RECORDS FOR THIS EXERCISE Block Start

(* ===== verification/XvBioList.v ===== *)
(** The list of buffers through [prev] and [next]: what its order is, walking along
    it, and moving a buffer to the front. *)

From S2P Require Import Prelude XvMem XvFsTypes XvKernel XvMsg XvSched XvSchedProofs XvBio XvFsLogic.

(** From [a] the pointers [nx] lead through [l] to [z]. *)
Fixpoint links (nx : nat -> option nat) (a : nat) (l : list nat) (z : nat) : Prop :=
  match l with
  | [] => nx a = Some z
  | b :: l' => nx a = Some b /\ links nx b l' z
  end.

Definition next_of (bs : list buf) (b : nat) : option nat := b_next <$> bs !! b.
Definition prev_of (bs : list buf) (b : nat) : option nat := b_prev <$> bs !! b.

(** The buffers in the order of the list, the most recently used first. *)
Definition dll (bs : list buf) (order : list nat) : Prop :=
  links (next_of bs) NBUF order NBUF /\ links (prev_of bs) NBUF (reverse order) NBUF.

Lemma links_app nx a l1 b l2 z : links nx a (l1 ++ b :: l2) z <-> links nx a l1 b /\ links nx b l2 z.
Proof. revert a. induction l1 as [|c l1 IH]; intros a; simpl; [done|]. rewrite IH. tauto. Qed.

Lemma links_ext nx nx' a l z :
  (forall b, b ∈ a :: l -> nx' b = nx b) -> links nx a l z -> links nx' a l z.
Proof.
  revert a. induction l as [|c l IH]; intros a H; simpl.
  - rewrite H by left. done.
  - rewrite H by left. intros [-> Hl]. split; [done|]. apply IH; [|done]. intros b Hb. apply H. by right.
Qed.

(** Where the pointers from [a] first lead, and the last element before [z]. *)
Lemma links_head nx a l z : links nx a l z -> nx a = Some (default z (head l)).
Proof. destruct l; simpl; [done|]. by intros [-> _]. Qed.

(** Pointing past an element. *)
Lemma links_remove nx nx' a l1 b l2 z sc :
  NoDup (a :: l1 ++ b :: l2) -> links nx a (l1 ++ b :: l2) z -> nx b = Some sc ->
  nx' (default a (last l1)) = Some sc -> (forall c, c <> default a (last l1) -> nx' c = nx c) ->
  links nx' a (l1 ++ l2) z.
Proof.
  revert a. induction l1 as [|c l1 IH]; intros a Hnd Hl Hb Hp Ho.
  - simpl in *. destruct Hl as [Ha Hl]. apply NoDup_cons in Hnd as [Hn Hnd].
    destruct l2 as [|d l2]; simpl in *; [congruence|]. destruct Hl as [Hd Hl]. split; [congruence|].
    eapply links_ext; [|exact Hl]. intros e He. apply Ho. intros ->. apply Hn. by right.
  - cbn [app links] in *. destruct Hl as [Ha Hl]. apply NoDup_cons in Hnd as [Hn Hnd].
    assert (default a (last (c :: l1)) = default c (last l1)) as E by (rewrite last_cons; by destruct (last l1)).
    rewrite E in *. split.
    + rewrite Ho; [done|]. intros ->. apply Hn. destruct (last l1) as [y|] eqn:Ey; simpl; [|set_solver].
      apply last_Some_elem_of in Ey. set_solver.
    + by apply IH.
Qed.

(** Putting an element first. *)
Lemma links_front nx nx' a b l z :
  b ∉ a :: l -> a ∉ l -> links nx a l z -> nx' a = Some b -> nx' b = nx a ->
  (forall c, c <> a -> c <> b -> nx' c = nx c) -> links nx' a (b :: l) z.
Proof.
  intros Hb Ha Hl H1 H2 Ho. simpl. split; [done|]. destruct l as [|c l]; simpl in *; [congruence|].
  destruct Hl as [Hc Hl]. split; [congruence|]. eapply links_ext; [|exact Hl]. intros d Hd. apply Ho; set_solver.
Qed.

(** The same for the pointers that lead backwards. *)
Lemma links_back nx nx' a b l :
  b ∉ a :: l -> a ∉ l -> NoDup l -> links nx a (reverse l) a ->
  nx' (default a (head l)) = Some b -> nx' b = Some a ->
  (forall c, c <> default a (head l) -> c <> b -> nx' c = nx c) -> links nx' a (reverse (b :: l)) a.
Proof.
  intros Hb Ha Hnd Hl H1 H2 Ho. rewrite reverse_cons, links_app. split; [|done].
  destruct l as [|c l]; simpl in *; [done|]. rewrite reverse_cons, links_app in *. destruct Hl as [Hl Hc]. simpl in *.
  split; [|done]. apply NoDup_cons in Hnd as [Hc' Hnd]. eapply links_ext; [|exact Hl].
  intros d Hd. apply Ho; intros ->; rewrite elem_of_cons, elem_of_reverse in Hd; set_solver.
Qed.

(** * Changes to the table *)

Lemma next_of_next bs k v b : next_of (alter (set_bnext v) k bs) b = if decide (b = k) then (fun _ => v) <$> bs !! k else next_of bs b.
Proof.
  unfold next_of. case_decide as E; [subst|].
  - rewrite list_lookup_alter_eq. by destruct (bs !! k).
  - by rewrite list_lookup_alter_ne.
Qed.

Lemma prev_of_prev bs k v b : prev_of (alter (set_bprev v) k bs) b = if decide (b = k) then (fun _ => v) <$> bs !! k else prev_of bs b.
Proof.
  unfold prev_of. case_decide as E; [subst|].
  - rewrite list_lookup_alter_eq. by destruct (bs !! k).
  - by rewrite list_lookup_alter_ne.
Qed.

Lemma next_of_alter g bs k : (forall x, b_next (g x) = b_next x) -> forall b, next_of (alter g k bs) b = next_of bs b.
Proof.
  intros Hg b. unfold next_of. destruct (decide (b = k)) as [->|].
  - rewrite list_lookup_alter_eq. destruct (bs !! k); simpl; [|done]. by rewrite Hg.
  - by rewrite list_lookup_alter_ne.
Qed.

Lemma prev_of_alter g bs k : (forall x, b_prev (g x) = b_prev x) -> forall b, prev_of (alter g k bs) b = prev_of bs b.
Proof.
  intros Hg b. unfold prev_of. destruct (decide (b = k)) as [->|].
  - rewrite list_lookup_alter_eq. destruct (bs !! k); simpl; [|done]. by rewrite Hg.
  - by rewrite list_lookup_alter_ne.
Qed.

Lemma dll_ext bs bs' order :
  (forall b, next_of bs' b = next_of bs b) -> (forall b, prev_of bs' b = prev_of bs b) -> dll bs order -> dll bs' order.
Proof. intros Hn Hp [H1 H2]. split; (eapply links_ext; [|done]; naive_solver). Qed.

(** Taking [b] out of the list. *)
Definition unlink (b : nat) (bs : list buf) : list buf :=
  match bs !! b with
  | Some x => alter (set_bnext (b_next x)) (b_prev x) (alter (set_bprev (b_prev x)) (b_next x) bs)
  | None => bs
  end.

(** Putting [b] first. *)
Definition to_front (b : nat) (bs : list buf) : list buf :=
  match bs !! NBUF with
  | Some h => alter (set_bnext b) NBUF (alter (set_bprev b) (b_next h) (alter (set_bprev NBUF) b (alter (set_bnext (b_next h)) b bs)))
  | None => bs
  end.

Lemma length_unlink b bs : length (unlink b bs) = length bs.
Proof. unfold unlink. destruct (bs !! b); [|done]. by rewrite !length_alter. Qed.

Lemma length_to_front b bs : length (to_front b bs) = length bs.
Proof. unfold to_front. destruct (bs !! NBUF); [|done]. by rewrite !length_alter. Qed.

Lemma in_range {A} (bs : list A) n (l : list nat) b : Forall (fun k => (k < n)%nat) l -> length bs = S n -> b ∈ n :: l -> is_Some (bs !! b).
Proof. intros Hl Hn Hb. apply lookup_lt_is_Some. rewrite Hn. rewrite Forall_forall in Hl. apply elem_of_cons in Hb as [->|Hb%Hl]; lia. Qed.

Lemma dll_unlink bs l1 b l2 :
  length bs = S NBUF -> Forall (fun k => (k < NBUF)%nat) (l1 ++ b :: l2) -> NoDup (l1 ++ b :: l2) ->
  dll bs (l1 ++ b :: l2) -> dll (unlink b bs) (l1 ++ l2).
Proof.
  intros Hlen Hr Hnd [Hn Hp].
  assert (NBUF ∉ l1 ++ b :: l2) as Hh. { intros Hin. rewrite Forall_forall in Hr. apply Hr in Hin. lia. }
  pose proof Hn as Hn'. rewrite links_app in Hn'. destruct Hn' as [_ Hn'%links_head].
  pose proof Hp as Hp'. rewrite reverse_app, reverse_cons, <- app_assoc in Hp, Hp'. simpl in Hp, Hp'. rewrite links_app in Hp'.
  destruct Hp' as [_ Hp'%links_head]. rewrite head_reverse in Hp'.
  set (sc := default NBUF (head l2)) in *. set (pr := default NBUF (last l1)) in *.
  assert (is_Some (bs !! b)) as [x Hx] by (eapply in_range; [exact Hr|done|set_solver]).
  unfold next_of in Hn'. unfold prev_of in Hp'. rewrite Hx in Hn', Hp'. simpl in Hn', Hp'. injection Hn' as Hn'. injection Hp' as Hp'.
  assert (is_Some (bs !! b_prev x)) as Hpr.
  { eapply in_range; [exact Hr|done|]. rewrite Hp'. subst pr. destruct (last l1) as [y|] eqn:Ey; simpl; [|set_solver].
    apply last_Some_elem_of in Ey. set_solver. }
  assert (is_Some (bs !! b_next x)) as Hsc.
  { eapply in_range; [exact Hr|done|]. rewrite Hn'. subst sc. destruct l2; simpl; set_solver. }
  unfold unlink. rewrite Hx. split.
  - eapply (links_remove (next_of bs) _ _ _ b); [by constructor|exact Hn|unfold next_of; by rewrite Hx| |].
    + fold pr. rewrite <- Hp', next_of_next, decide_True by done.
      destruct (decide (b_prev x = b_next x)) as [E|E].
      * rewrite E, list_lookup_alter_eq. destruct Hsc as [y ->]. done.
      * rewrite list_lookup_alter_ne by done. by destruct Hpr as [y ->].
    + fold pr. rewrite <- Hp'. intros c Hc. rewrite next_of_next, decide_False by done. by apply next_of_alter.
  - rewrite reverse_app. eapply (links_remove (prev_of bs) _ _ _ b).
    + constructor; [|].
      * rewrite elem_of_app, elem_of_cons, !elem_of_reverse. set_solver.
      * apply (NoDup_Permutation_proper (l1 ++ b :: l2)); [|done].
        rewrite !reverse_Permutation, (Permutation_app_comm l1). simpl. by rewrite <- Permutation_middle.
    + exact Hp.
    + unfold prev_of. by rewrite Hx.
    + rewrite last_reverse. fold sc. rewrite <- Hn', prev_of_alter by done.
      rewrite prev_of_prev, decide_True by done. by destruct Hsc as [y ->].
    + rewrite last_reverse. fold sc. rewrite <- Hn'. intros c Hc. rewrite prev_of_alter by done.
      by rewrite prev_of_prev, decide_False.
Qed.

Lemma dll_to_front bs b l :
  length bs = S NBUF -> (b < NBUF)%nat -> Forall (fun k => (k < NBUF)%nat) l -> NoDup (b :: l) ->
  dll bs l -> dll (to_front b bs) (b :: l).
Proof.
  intros Hlen Hb Hr [Hbl Hnd]%NoDup_cons [Hn Hp].
  assert (NBUF ∉ l) as Hh. { intros Hin. rewrite Forall_forall in Hr. apply Hr in Hin. lia. }
  assert (is_Some (bs !! NBUF)) as [h Hhd] by (apply lookup_lt_is_Some; lia).
  assert (is_Some (bs !! b)) as [x Hx] by (apply lookup_lt_is_Some; lia).
  pose proof (links_head _ _ _ _ Hn) as Hf. unfold next_of in Hf. rewrite Hhd in Hf. simpl in Hf. injection Hf as Hf.
  assert (is_Some (bs !! b_next h)) as [y Hy].
  { eapply in_range; [exact Hr|done|]. rewrite Hf. destruct l; simpl; set_solver. }
  assert (b <> b_next h) as Hbf. { rewrite Hf. destruct l; simpl; set_solver by lia. }
  unfold to_front. rewrite Hhd. split.
  - eapply (links_front (next_of bs)); [set_solver by lia|done|exact Hn|..].
    + rewrite next_of_next, decide_True by done.
      destruct (decide (b_next h = NBUF)) as [E|E].
      * rewrite E, list_lookup_alter_eq, !list_lookup_alter_ne by lia. by rewrite Hhd.
      * rewrite !list_lookup_alter_ne by lia. by rewrite Hhd.
    + rewrite next_of_next, decide_False by lia. rewrite !next_of_alter by done.
      rewrite next_of_next, decide_True, Hx by done. unfold next_of. by rewrite Hhd.
    + intros c H1 H2. rewrite next_of_next, decide_False by done. rewrite !next_of_alter by done.
      by rewrite next_of_next, decide_False.
  - eapply (links_back (prev_of bs)); [set_solver by lia|done|done|exact Hp|..]; rewrite <- ?Hf.
    + rewrite prev_of_alter by done. rewrite prev_of_prev, decide_True by done.
      rewrite !list_lookup_alter_ne by done. by rewrite Hy.
    + rewrite prev_of_alter by done. rewrite prev_of_prev, decide_False by done.
      rewrite prev_of_prev, decide_True, list_lookup_alter_eq, Hx by done. done.
    + intros c H1 H2. rewrite prev_of_alter by done. rewrite !prev_of_prev, !decide_False by done.
      by apply prev_of_alter.
Qed.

RECORDS FOR THIS EXERCISE Block End

◆ EXERCISE REQUIREMENTS
Your task for the entries above: copy exactly the span starting with the line with "length bs = S NBUF -> (b" and going on through the line with "assert (NBUF ∉ l)", both lines included, and nothing else.

◆ RESULT BELOW
  length bs = S NBUF -> (b < NBUF)%nat -> Forall (fun k => (k < NBUF)%nat) l -> NoDup (b :: l) ->
  dll bs l -> dll (to_front b bs) (b :: l).
Proof.
  intros Hlen Hb Hr [Hbl Hnd]%NoDup_cons [Hn Hp].
  assert (NBUF ∉ l) as Hh. { intros Hin. rewrite Forall_forall in Hr. apply Hr in Hin. lia. }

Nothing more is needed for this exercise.